The article The Threshold Theory Regarding Creativity and Intelligence: An Empirical Test with Gifted and Nongifted Children found results that do not support this "Threshold Theory" of creativity.
Abstract:
Results of divergent thinking tests (administered to 228 intermediate school students, of whom about 43 percent were gifted) and calculated correlations between creativity and intelligence measures did not support the threshold theory which posits that creativity and intelligence are related only up to an intelligence quotient of about 120.
Can Only Intelligent People Be Creative? A Meta-Analysis by Kyung Hee Kim found a negligible correlation of IQ and creativity and does not support the Threshold Theory.
The mean correlation coefficient was small (r = .174; 95% CI = .165 – .183), but heterogeneous; this correlation coefficient indicates that the relationship between creativity test scores and IQ scores is negligible. Age contributed to the relationship between intelligence and creativity the most; different creativity tests contributed to it secondly.
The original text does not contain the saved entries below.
(** One JSON value at the head of [s] (no leading space), and the rest.
    [fuel] bounds the nesting depth plus the number of members met. *)
Fixpoint scan_value (fuel : nat) (s : string) : option (jvalue * string) :=
  match fuel with
  | O => None
  | S fuel' =>
      match s with
      | EmptyString => None
      | String c s1 =>
          let b := byte_val c in
          if b =? 91 then                                   (* [ *)
            match skip_space s1 with
            | String c' s2 =>
                if byte_val c' =? 93 then Some (JArray [], s2)
                else
                  match scan_elements fuel' (String c' s2) with
                  | Some (l, rest) => Some (JArray l, rest)
                  | None => None
                  end
            | EmptyString => None
            end
          else if b =? 123 then                             (* { *)
            match skip_space s1 with
            | String c' s2 =>
                if byte_val c' =? 125 then Some (JObject [], s2)
                else
                  match scan_members fuel' (String c' s2) with
                  | Some (m, rest) => Some (JObject m, rest)
                  | None => None
                  end
            | EmptyString => None
            end
          else if b =? 34 then
            match scan_string s1 with
            | Some (t, rest) => Some (JString t, rest)
            | None => None
            end
          else if (b =? 45) || is_digit c then
            match scan_number s with
            | Some (lit, rest) => Some (JNumber lit, rest)
            | None => None
            end
          else if b =? 116 then expect "rue" (JBool true) s1
          else if b =? 102 then expect "alse" (JBool false) s1
          else if b =? 110 then expect "ull" JNull s1
          else None
      end
  end
with scan_elements (fuel : nat) (s : string)
    : option (list jvalue * string) :=
  match fuel with
  | O => None
  | S fuel' =>
      match scan_value fuel' s with
      | Some (v, r) =>
          match skip_space r with
          | String c r' =>
              if byte_val c =? 44 then                      (* , *)
                match scan_elements fuel' (skip_space r') with
                | Some (l, rest) => Some (v :: l, rest)
                | None => None
                end
              else if byte_val c =? 93 then Some ([v], r')  (* ] *)
              else None
          | EmptyString => None
          end
      | None => None
      end
  end
with scan_members (fuel : nat) (s : string)
    : option (list (string * jvalue) * string) :=
  match fuel with
  | O => None
  | S fuel' =>
      match s with
      | String q s1 =>
          if byte_val q =? 34 then
            match scan_string s1 with
            | Some (k, r0) =>
                match skip_space r0 with
                | String c r1 =>
                    if byte_val c =? 58 then                (* : *)
                      match scan_value fuel' (skip_space r1) with
                      | Some (v, r) =>
                          match skip_space r with
                          | String c' r' =>
                              if byte_val c' =? 44 then
                                match scan_members fuel' (skip_space r') with
                                | Some (m, rest) => Some ((k, v) :: m, rest)
                                | None => None
                                end
                              else if byte_val c' =? 125 then
                                Some ([(k, v)], r')         (* } *)
                              else None
                          | EmptyString => None
                          end
                      | None => None
                      end
                    else None
                | EmptyString => None
                end
            | None => None
            end
          else None
      | EmptyString => None
      end
  end.

Inductive error : Type :=
| DecodeError      (* a syntax error, a type mismatch or an end of input
                      reported by Decoder.Decode *)
| MarshalError.    (* an error reported by json.Marshal *)

(** [json.NewDecoder(bytes.NewReader(b))], [UseNumber], and one [Decode]
    into a [[]interface{}]: the first JSON value of the input is read, what
    follows it is left unread; an array gives its elements, [null] gives the
    nil slice, every other value is a type mismatch.  A byte that follows a
    complete top-level value is reported by the scanner on the next call
    only, and [UnmarshalJSON] makes one call.  The scanner is that of the Go
    releases before 1.15, which put no bound on the nesting of arrays and
    objects. *)
Definition Decode (b : string) : error + list jvalue :=
  match scan_value (S (String.length b)) (skip_space b) with
  | Some (JArray l, _) => inr l
  | Some (JNull, _) => inr []
  | _ => inl DecodeError
  end.

(** A schedule under which every traversal meets [x] first. *)
Program Definition order_first (x : value) : RangeOrder :=
  {| range_of := λ _ s,
       if decide (x ∈ s) then x :: elements (s ∖ {[x]}) else elements s |}.
Next Obligation.
  intros x n s. simpl. destruct (decide (x ∈ s)) as [Hin|Hin]; [|reflexivity].
  rewrite <- elements_union_singleton by set_solver.
  replace ({[x]} ∪ s ∖ {[x]}) with s; [reflexivity|].
  apply set_eq. intros y. rewrite elem_of_union, elem_of_difference, elem_of_singleton.
  destruct (decide (y = x)); naive_solver.
Qed.

(** ** Store primitives *)

Section Program.
Context {ro : RangeOrder}.

(** Reading through a pointer to a map variable. *)
Definition load (p : loc) : M (gset value) := λ w,
  match objects w !! p with
  | Some s => Done s w
  | None => Panic "invalid memory address or nil pointer dereference" w
  end.

Definition store (p : loc) (s : gset value) : M unit := λ w,
  match objects w !! p with
  | Some _ => Done () (set_objects <[p := s]> w)
  | None => Panic "invalid memory address or nil pointer dereference" w
  end.

(** A new variable whose address is taken: it is placed at a location that
    is in use neither as a map variable nor as a lock. *)
Definition new_loc (w : World) : loc :=
  fresh (dom (objects w) ∪ dom (mutex w)).

Definition var (s : gset value) : M loc := λ w,
  Done (new_loc w) (set_objects <[new_loc w := s]> w).

(** [for elem := range *p]: the keys in the order of this traversal. *)
Definition range (p : loc) : M (list value) := λ w,
  match objects w !! p with
  | Some s => Done (range_of (tick w) s) (set_tick S w)
  | None => Panic "invalid memory address or nil pointer dereference" w
  end.

(** A loop body run on every item in turn. *)
Fixpoint for_each {A} (l : list A) (body : A → M unit) : M unit :=
  match l with
  | [] => mret ()
  | x :: l' => body x;; for_each l' body
  end.

(** * threadunsafe.go *)

Definition newThreadUnsafeSet : gset value := ∅.

Definition threadUnsafeSet_Add (set : loc) (key : value) : M bool :=
  s ← load set;
  if decide (key ∈ s) then mret false
  else store set ({[key]} ∪ s);; mret true.

Fixpoint threadUnsafeSet_Contains (set : loc) (keys : list value) : M bool :=
  match keys with
  | [] => mret true
  | key :: keys' =>
      s ← load set;
      if decide (key ∈ s) then threadUnsafeSet_Contains set keys'
      else mret false
  end.

Definition threadUnsafeSet_Cardinality (set : loc) : M Z :=
  s ← load set; mret (Z.of_nat (size s)).

Definition threadUnsafeSet_Length (set : loc) : M Z :=
  s ← load set; mret (Z.of_nat (size s)).

Definition threadUnsafeSet_Clear (set : loc) : M unit :=
  store set newThreadUnsafeSet.

Definition threadUnsafeSet_Remove (set : loc) (i : value) : M unit :=
  s ← load set; store set (s ∖ {[i]}).

Definition threadUnsafeSet_Pop (set : loc) : M value :=
  items ← range set;
  match items with
  | item :: _ => s ← load set; store set (s ∖ {[item]});; mret item
  | [] => mret Nil
  end.

Definition threadUnsafeSet_Clone (set : loc) : M Set_ :=
  clonedSet ← var newThreadUnsafeSet;
  elems ← range set;
  for_each elems (λ elem, threadUnsafeSet_Add clonedSet elem;; mret ());;
  mret (PtrUnsafe clonedSet).

Definition threadUnsafeSet_ToSlice (set : loc) : M (list value) :=
  _ ← threadUnsafeSet_Cardinality set;
  range set.

(** [Iter] hands the keys one by one to the consumer over an unbuffered
    channel; a consumer that drains the channel sees them in the order of the
    producer's traversal. *)
Definition threadUnsafeSet_Iter (set : loc) : M (list value) :=
  range set.

(** ** sync.RWMutex

    [RLock] and [Lock] are logged once granted; [RUnlock] and [Unlock] are
    logged when called.  Unlocking a lock that is not held is a runtime throw
    ("fatal error"), which no [defer] or [recover] intercepts. *)

Definition RLock (p : loc) : M unit := λ w,
  match mutex w !! p with
  | Some m =>
      if writer m then Blocked w
      else Done () (log (EvRLock p)
                      (set_mutex <[p := mkRWMutex (S (readers m)) false]> w))
  | None => Panic "invalid memory address or nil pointer dereference" w
  end.

Definition RUnlock (p : loc) : M unit := λ w,
  match mutex w !! p with
  | Some m =>
      match readers m with
      | S n => Done () (log (EvRUnlock p)
                          (set_mutex <[p := mkRWMutex n (writer m)]> w))
      | O => Fatal "sync: RUnlock of unlocked RWMutex" (log (EvRUnlock p) w)
      end
  | None => Panic "invalid memory address or nil pointer dereference" w
  end.

Definition Lock (p : loc) : M unit := λ w,
  match mutex w !! p with
  | Some m =>
      if writer m then Blocked w
      else match readers m with
           | O => Done () (log (EvLock p)
                             (set_mutex <[p := mkRWMutex 0 true]> w))
           | S _ => Blocked w
           end
  | None => Panic "invalid memory address or nil pointer dereference" w
  end.

Definition Unlock (p : loc) : M unit := λ w,
  match mutex w !! p with
  | Some m =>
      if writer m
      then Done () (log (EvUnlock p)
                      (set_mutex <[p := mkRWMutex (readers m) false]> w))
      else Fatal "sync: Unlock of unlocked RWMutex" (log (EvUnlock p) w)
  | None => Panic "invalid memory address or nil pointer dereference" w
  end.

(** [&threadSafeSet{objects: m}]: a new struct with the given table and a
    zero (unlocked) mutex. *)
Definition new_threadSafeSet (m : gset value) : M loc := λ w,
  Done (new_loc w)
       (set_mutex <[new_loc w := mkRWMutex 0 false]>
          (set_objects <[new_loc w := m]> w)).

(** Type assertions on interface values. *)
Definition assert_threadUnsafeSet (other : Set_) : M loc :=
  match other with
  | PtrUnsafe o => mret o
  | PtrSafe _ =>
      panic "interface conversion: mapset.Set is *mapset.threadSafeSet, not *mapset.threadUnsafeSet"
  end.

Definition assert_threadSafeSet (other : Set_) : M loc :=
  match other with
  | PtrSafe o => mret o
  | PtrUnsafe _ =>
      panic "interface conversion: mapset.Set is *mapset.threadUnsafeSet, not *mapset.threadSafeSet"
  end.

(** * threadsafe.go, first part: the methods the interface calls of
      threadunsafe.go dispatch to *)

Definition threadSafeSet_Add (set : loc) (i : value) : M bool :=
  Lock set;;
  defer (Unlock set) (threadUnsafeSet_Add set i).

Definition threadSafeSet_Contains (set : loc) (i : list value) : M bool :=
  RLock set;;
  defer (RUnlock set) (threadUnsafeSet_Contains set i).

Definition threadSafeSet_Cardinality (set : loc) : M Z :=
  RLock set;;
  defer (RUnlock set) (s ← load set; mret (Z.of_nat (size s))).

Definition threadSafeSet_Length (set : loc) : M Z :=
  RLock set;;
  defer (RUnlock set) (s ← load set; mret (Z.of_nat (size s))).

Definition threadSafeSet_Clear (set : loc) : M unit :=
  Lock set;;
  defer (Unlock set) (store set newThreadUnsafeSet).

Definition threadSafeSet_Remove (set : loc) (i : value) : M unit :=
  Lock set;;
  defer (Unlock set) (s ← load set; store set (s ∖ {[i]})).

Definition threadSafeSet_Pop (set : loc) : M value :=
  Lock set;;
  defer (Unlock set) (threadUnsafeSet_Pop set).

(** The producer goroutine of the guarded [Iter] holds the read lock for the
    whole traversal; with a consumer that drains the channel this is the
    sequence below. *)
Definition threadSafeSet_Iter (set : loc) : M (list value) :=
  RLock set;;
  elems ← range set;
  RUnlock set;;
  mret elems.

(** ** Calls through the [Set] interface *)

Definition Set_Add (s : Set_) (i : value) : M bool :=
  match s with
  | PtrUnsafe p => threadUnsafeSet_Add p i
  | PtrSafe p => threadSafeSet_Add p i
  end.

Definition Set_Contains (s : Set_) (i : list value) : M bool :=
  match s with
  | PtrUnsafe p => threadUnsafeSet_Contains p i
  | PtrSafe p => threadSafeSet_Contains p i
  end.

Definition Set_Cardinality (s : Set_) : M Z :=
  match s with
  | PtrUnsafe p => threadUnsafeSet_Cardinality p
  | PtrSafe p => threadSafeSet_Cardinality p
  end.

Definition Set_Iter (s : Set_) : M (list value) :=
  match s with
  | PtrUnsafe p => threadUnsafeSet_Iter p
  | PtrSafe p => threadSafeSet_Iter p
  end.

Definition Set_Pop (s : Set_) : M value :=
  match s with
  | PtrUnsafe p => threadUnsafeSet_Pop p
  | PtrSafe p => threadSafeSet_Pop p
  end.

(** * threadunsafe.go, the binary operations *)

(** The loop of [IsSubset] and [Equal]: false at the first element that
    [other] does not contain. *)
Fixpoint all_contained (other : Set_) (elems : list value) : M bool :=
  match elems with
  | [] => mret true
  | elem :: elems' =>
      c ← Set_Contains other [elem];
      if (c : bool) then all_contained other elems' else mret false
  end.

Definition threadUnsafeSet_IsSubset (set : loc) (other : Set_) : M bool :=
  n ← threadUnsafeSet_Cardinality set;
  m ← Set_Cardinality other;
  if decide (n > m) then mret false
  else elems ← range set; all_contained other elems.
This study does not support threshold theory.
Several studies dispute the claims of Threshold Theory but the most interesting is probably Biochemical Support for the “Threshold” Theory of Creativity: A Magnetic Resonance Spectroscopy Study which appears to show some support for the idea in a fairly rigorous biochemical method.
There is at best contentious support for the threshold theory, and perhaps more importantly the association between creativity and IQ seems rather weak.